--- The data ---

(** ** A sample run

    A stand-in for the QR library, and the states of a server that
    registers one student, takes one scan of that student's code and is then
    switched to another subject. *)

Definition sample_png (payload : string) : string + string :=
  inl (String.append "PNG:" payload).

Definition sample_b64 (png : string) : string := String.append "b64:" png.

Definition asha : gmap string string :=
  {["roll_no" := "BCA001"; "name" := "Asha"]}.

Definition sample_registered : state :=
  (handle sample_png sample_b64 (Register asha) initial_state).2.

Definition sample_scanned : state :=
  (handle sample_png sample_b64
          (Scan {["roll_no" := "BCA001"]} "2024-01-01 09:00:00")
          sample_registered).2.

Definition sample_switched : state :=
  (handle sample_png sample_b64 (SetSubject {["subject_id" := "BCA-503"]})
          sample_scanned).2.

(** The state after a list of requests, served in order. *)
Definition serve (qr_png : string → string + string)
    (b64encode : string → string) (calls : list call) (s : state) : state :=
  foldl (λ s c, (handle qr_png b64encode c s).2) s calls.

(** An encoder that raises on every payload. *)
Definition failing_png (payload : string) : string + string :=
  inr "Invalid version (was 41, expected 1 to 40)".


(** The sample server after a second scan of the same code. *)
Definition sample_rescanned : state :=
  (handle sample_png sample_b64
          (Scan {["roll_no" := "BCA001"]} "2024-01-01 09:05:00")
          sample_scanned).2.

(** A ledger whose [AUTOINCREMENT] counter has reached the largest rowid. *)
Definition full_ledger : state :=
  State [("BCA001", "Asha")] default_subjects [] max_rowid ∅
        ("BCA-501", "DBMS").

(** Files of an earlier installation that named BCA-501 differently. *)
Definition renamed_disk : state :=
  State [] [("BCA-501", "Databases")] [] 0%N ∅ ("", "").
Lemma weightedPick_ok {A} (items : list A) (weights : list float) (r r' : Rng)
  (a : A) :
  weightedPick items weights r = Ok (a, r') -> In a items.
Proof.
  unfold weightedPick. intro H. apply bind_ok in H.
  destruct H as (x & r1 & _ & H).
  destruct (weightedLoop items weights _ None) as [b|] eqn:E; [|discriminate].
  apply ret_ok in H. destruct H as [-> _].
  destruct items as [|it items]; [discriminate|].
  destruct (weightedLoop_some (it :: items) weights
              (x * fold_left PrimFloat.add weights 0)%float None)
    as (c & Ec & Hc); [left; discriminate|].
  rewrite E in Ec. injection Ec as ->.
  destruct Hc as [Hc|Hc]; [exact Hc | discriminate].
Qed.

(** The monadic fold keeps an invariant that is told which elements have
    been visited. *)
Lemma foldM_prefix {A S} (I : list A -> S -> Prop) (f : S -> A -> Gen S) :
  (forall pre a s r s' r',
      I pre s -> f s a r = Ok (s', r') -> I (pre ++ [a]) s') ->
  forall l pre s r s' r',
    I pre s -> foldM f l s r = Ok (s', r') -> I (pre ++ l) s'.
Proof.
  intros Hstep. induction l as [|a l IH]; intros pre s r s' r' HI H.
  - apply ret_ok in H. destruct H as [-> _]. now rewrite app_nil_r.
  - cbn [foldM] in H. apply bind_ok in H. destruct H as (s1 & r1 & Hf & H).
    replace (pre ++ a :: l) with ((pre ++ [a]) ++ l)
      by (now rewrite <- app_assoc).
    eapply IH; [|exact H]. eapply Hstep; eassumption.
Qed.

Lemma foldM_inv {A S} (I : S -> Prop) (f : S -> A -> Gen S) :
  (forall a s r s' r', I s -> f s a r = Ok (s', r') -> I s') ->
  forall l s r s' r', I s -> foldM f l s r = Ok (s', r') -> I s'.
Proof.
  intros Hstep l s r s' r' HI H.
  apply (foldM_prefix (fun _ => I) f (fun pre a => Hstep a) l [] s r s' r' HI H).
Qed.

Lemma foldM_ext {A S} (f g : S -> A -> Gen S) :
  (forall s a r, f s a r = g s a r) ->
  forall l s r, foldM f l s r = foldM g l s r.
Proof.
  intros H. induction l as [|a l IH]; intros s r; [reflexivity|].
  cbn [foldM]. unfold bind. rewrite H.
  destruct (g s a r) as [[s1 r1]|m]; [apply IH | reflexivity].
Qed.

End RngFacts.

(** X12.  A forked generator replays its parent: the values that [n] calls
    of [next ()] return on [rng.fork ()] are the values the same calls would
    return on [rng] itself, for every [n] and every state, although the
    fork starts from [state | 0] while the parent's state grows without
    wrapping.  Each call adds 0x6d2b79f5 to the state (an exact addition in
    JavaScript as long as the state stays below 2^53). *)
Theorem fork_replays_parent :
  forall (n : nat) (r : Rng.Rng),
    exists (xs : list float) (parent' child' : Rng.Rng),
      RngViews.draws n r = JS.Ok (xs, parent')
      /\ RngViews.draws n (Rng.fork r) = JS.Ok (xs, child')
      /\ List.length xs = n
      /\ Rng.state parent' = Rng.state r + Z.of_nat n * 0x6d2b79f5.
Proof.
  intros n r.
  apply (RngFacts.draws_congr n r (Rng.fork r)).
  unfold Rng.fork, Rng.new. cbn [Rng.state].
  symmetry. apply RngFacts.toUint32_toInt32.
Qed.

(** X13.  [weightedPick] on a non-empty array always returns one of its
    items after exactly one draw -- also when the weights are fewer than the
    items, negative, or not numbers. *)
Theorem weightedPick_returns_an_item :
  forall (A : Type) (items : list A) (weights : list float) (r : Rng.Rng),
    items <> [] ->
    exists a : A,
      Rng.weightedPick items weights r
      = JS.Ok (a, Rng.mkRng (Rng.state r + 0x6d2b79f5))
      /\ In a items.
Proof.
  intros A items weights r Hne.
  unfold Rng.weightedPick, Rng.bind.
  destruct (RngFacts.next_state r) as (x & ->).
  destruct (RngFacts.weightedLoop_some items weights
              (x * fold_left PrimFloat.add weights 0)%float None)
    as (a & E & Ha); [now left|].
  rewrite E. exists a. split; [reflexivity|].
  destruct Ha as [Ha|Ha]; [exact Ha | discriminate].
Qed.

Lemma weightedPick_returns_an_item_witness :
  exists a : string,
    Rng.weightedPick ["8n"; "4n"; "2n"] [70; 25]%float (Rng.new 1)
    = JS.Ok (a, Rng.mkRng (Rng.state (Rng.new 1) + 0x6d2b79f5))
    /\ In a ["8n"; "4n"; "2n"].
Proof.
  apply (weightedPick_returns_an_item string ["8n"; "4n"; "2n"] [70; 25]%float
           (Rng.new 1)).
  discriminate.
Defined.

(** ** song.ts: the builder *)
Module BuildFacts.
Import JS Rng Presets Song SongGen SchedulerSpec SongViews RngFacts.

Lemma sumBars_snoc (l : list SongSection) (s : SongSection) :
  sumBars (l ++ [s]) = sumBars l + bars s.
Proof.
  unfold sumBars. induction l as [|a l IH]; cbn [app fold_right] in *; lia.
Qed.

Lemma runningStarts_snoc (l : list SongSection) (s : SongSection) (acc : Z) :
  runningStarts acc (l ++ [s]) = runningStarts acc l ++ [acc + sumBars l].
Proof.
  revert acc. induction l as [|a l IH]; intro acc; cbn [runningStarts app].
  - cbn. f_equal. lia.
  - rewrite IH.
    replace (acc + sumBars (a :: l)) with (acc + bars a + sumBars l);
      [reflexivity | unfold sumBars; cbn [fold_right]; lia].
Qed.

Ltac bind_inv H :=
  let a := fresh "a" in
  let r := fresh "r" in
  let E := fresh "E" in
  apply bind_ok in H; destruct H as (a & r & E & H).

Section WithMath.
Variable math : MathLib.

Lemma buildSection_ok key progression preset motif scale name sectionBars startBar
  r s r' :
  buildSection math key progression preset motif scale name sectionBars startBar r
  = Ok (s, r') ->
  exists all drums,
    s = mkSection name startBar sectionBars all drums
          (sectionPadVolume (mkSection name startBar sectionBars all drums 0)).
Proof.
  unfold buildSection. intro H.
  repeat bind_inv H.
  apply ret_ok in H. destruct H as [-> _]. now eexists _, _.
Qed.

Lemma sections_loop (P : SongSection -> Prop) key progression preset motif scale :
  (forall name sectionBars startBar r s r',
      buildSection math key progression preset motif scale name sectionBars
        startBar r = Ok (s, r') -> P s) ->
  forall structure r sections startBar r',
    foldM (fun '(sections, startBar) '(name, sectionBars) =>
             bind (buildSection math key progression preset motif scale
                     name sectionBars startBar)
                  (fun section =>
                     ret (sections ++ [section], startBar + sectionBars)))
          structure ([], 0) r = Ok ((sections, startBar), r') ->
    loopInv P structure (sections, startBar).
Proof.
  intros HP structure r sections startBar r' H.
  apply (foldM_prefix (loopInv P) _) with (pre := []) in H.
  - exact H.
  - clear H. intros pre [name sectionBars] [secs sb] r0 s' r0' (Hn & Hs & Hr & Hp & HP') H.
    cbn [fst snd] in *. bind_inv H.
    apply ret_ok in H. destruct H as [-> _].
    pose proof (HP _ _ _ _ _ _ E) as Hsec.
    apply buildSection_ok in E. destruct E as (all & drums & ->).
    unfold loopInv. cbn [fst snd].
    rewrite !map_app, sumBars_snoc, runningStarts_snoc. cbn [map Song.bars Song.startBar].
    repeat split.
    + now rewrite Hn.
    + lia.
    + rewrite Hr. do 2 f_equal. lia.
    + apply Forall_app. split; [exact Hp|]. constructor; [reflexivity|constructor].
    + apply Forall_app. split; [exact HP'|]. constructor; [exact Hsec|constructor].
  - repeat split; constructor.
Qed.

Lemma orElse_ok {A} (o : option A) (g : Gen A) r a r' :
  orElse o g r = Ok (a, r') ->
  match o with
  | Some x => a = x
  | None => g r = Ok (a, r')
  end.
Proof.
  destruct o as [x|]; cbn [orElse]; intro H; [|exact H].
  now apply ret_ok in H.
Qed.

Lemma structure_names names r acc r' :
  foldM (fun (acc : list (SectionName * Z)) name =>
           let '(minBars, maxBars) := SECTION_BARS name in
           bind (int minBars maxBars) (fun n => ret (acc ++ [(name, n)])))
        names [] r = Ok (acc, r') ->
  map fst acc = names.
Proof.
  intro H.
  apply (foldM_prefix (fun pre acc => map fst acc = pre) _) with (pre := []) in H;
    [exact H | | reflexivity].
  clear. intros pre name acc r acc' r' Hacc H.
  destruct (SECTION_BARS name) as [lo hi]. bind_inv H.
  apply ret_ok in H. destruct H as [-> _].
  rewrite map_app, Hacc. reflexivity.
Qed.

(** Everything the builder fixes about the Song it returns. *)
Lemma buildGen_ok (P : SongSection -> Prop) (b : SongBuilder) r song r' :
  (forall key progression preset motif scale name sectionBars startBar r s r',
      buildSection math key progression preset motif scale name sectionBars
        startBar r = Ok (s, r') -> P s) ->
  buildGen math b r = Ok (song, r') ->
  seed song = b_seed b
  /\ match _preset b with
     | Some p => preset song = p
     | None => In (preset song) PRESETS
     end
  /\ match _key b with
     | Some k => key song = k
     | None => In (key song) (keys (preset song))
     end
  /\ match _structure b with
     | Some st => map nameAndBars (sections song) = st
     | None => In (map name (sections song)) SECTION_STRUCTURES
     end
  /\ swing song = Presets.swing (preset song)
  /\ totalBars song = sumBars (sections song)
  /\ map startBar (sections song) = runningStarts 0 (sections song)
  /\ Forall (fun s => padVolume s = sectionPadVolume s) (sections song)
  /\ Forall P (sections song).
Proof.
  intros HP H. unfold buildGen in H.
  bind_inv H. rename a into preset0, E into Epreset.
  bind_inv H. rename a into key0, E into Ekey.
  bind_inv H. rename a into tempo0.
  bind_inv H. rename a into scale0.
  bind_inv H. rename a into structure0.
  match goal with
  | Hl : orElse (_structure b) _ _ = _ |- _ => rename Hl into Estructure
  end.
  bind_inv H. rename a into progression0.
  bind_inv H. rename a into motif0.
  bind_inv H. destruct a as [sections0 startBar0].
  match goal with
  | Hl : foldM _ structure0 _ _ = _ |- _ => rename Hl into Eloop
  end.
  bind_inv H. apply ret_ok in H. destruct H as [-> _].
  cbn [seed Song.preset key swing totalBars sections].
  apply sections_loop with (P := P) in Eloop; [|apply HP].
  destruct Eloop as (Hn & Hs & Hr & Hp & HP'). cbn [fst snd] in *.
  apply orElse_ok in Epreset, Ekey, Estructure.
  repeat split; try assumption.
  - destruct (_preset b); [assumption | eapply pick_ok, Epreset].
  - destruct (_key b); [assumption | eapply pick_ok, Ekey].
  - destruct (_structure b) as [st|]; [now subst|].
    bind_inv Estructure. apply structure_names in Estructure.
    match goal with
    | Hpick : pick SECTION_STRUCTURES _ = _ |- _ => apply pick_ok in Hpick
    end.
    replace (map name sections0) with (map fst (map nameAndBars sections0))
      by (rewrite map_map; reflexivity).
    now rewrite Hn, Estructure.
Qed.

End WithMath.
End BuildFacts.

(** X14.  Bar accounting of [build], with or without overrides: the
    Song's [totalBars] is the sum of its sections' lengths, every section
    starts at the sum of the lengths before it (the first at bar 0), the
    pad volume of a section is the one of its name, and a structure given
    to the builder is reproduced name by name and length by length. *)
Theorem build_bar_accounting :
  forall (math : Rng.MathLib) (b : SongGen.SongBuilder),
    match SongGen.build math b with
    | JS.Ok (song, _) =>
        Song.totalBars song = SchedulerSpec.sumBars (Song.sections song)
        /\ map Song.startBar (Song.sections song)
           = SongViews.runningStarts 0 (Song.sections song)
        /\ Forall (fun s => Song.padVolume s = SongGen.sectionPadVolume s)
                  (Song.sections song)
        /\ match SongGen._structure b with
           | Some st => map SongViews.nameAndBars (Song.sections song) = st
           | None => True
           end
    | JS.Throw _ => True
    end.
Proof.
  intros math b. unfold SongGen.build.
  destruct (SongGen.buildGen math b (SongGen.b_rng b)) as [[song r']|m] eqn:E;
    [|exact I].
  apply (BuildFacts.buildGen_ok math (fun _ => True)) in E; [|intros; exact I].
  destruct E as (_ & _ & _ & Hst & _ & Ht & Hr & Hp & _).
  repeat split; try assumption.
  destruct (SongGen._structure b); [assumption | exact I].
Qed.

---

- **Action item**: Report all lines of the data that include the word "into".

- **Answer to the problem**:
  bind_inv H. rename a into preset0, E into Epreset.
  bind_inv H. rename a into key0, E into Ekey.
  bind_inv H. rename a into tempo0.
  bind_inv H. rename a into scale0.
  bind_inv H. rename a into structure0.
  | Hl : orElse (_structure b) _ _ = _ |- _ => rename Hl into Estructure
  bind_inv H. rename a into progression0.
  bind_inv H. rename a into motif0.
  | Hl : foldM _ structure0 _ _ = _ |- _ => rename Hl into Eloop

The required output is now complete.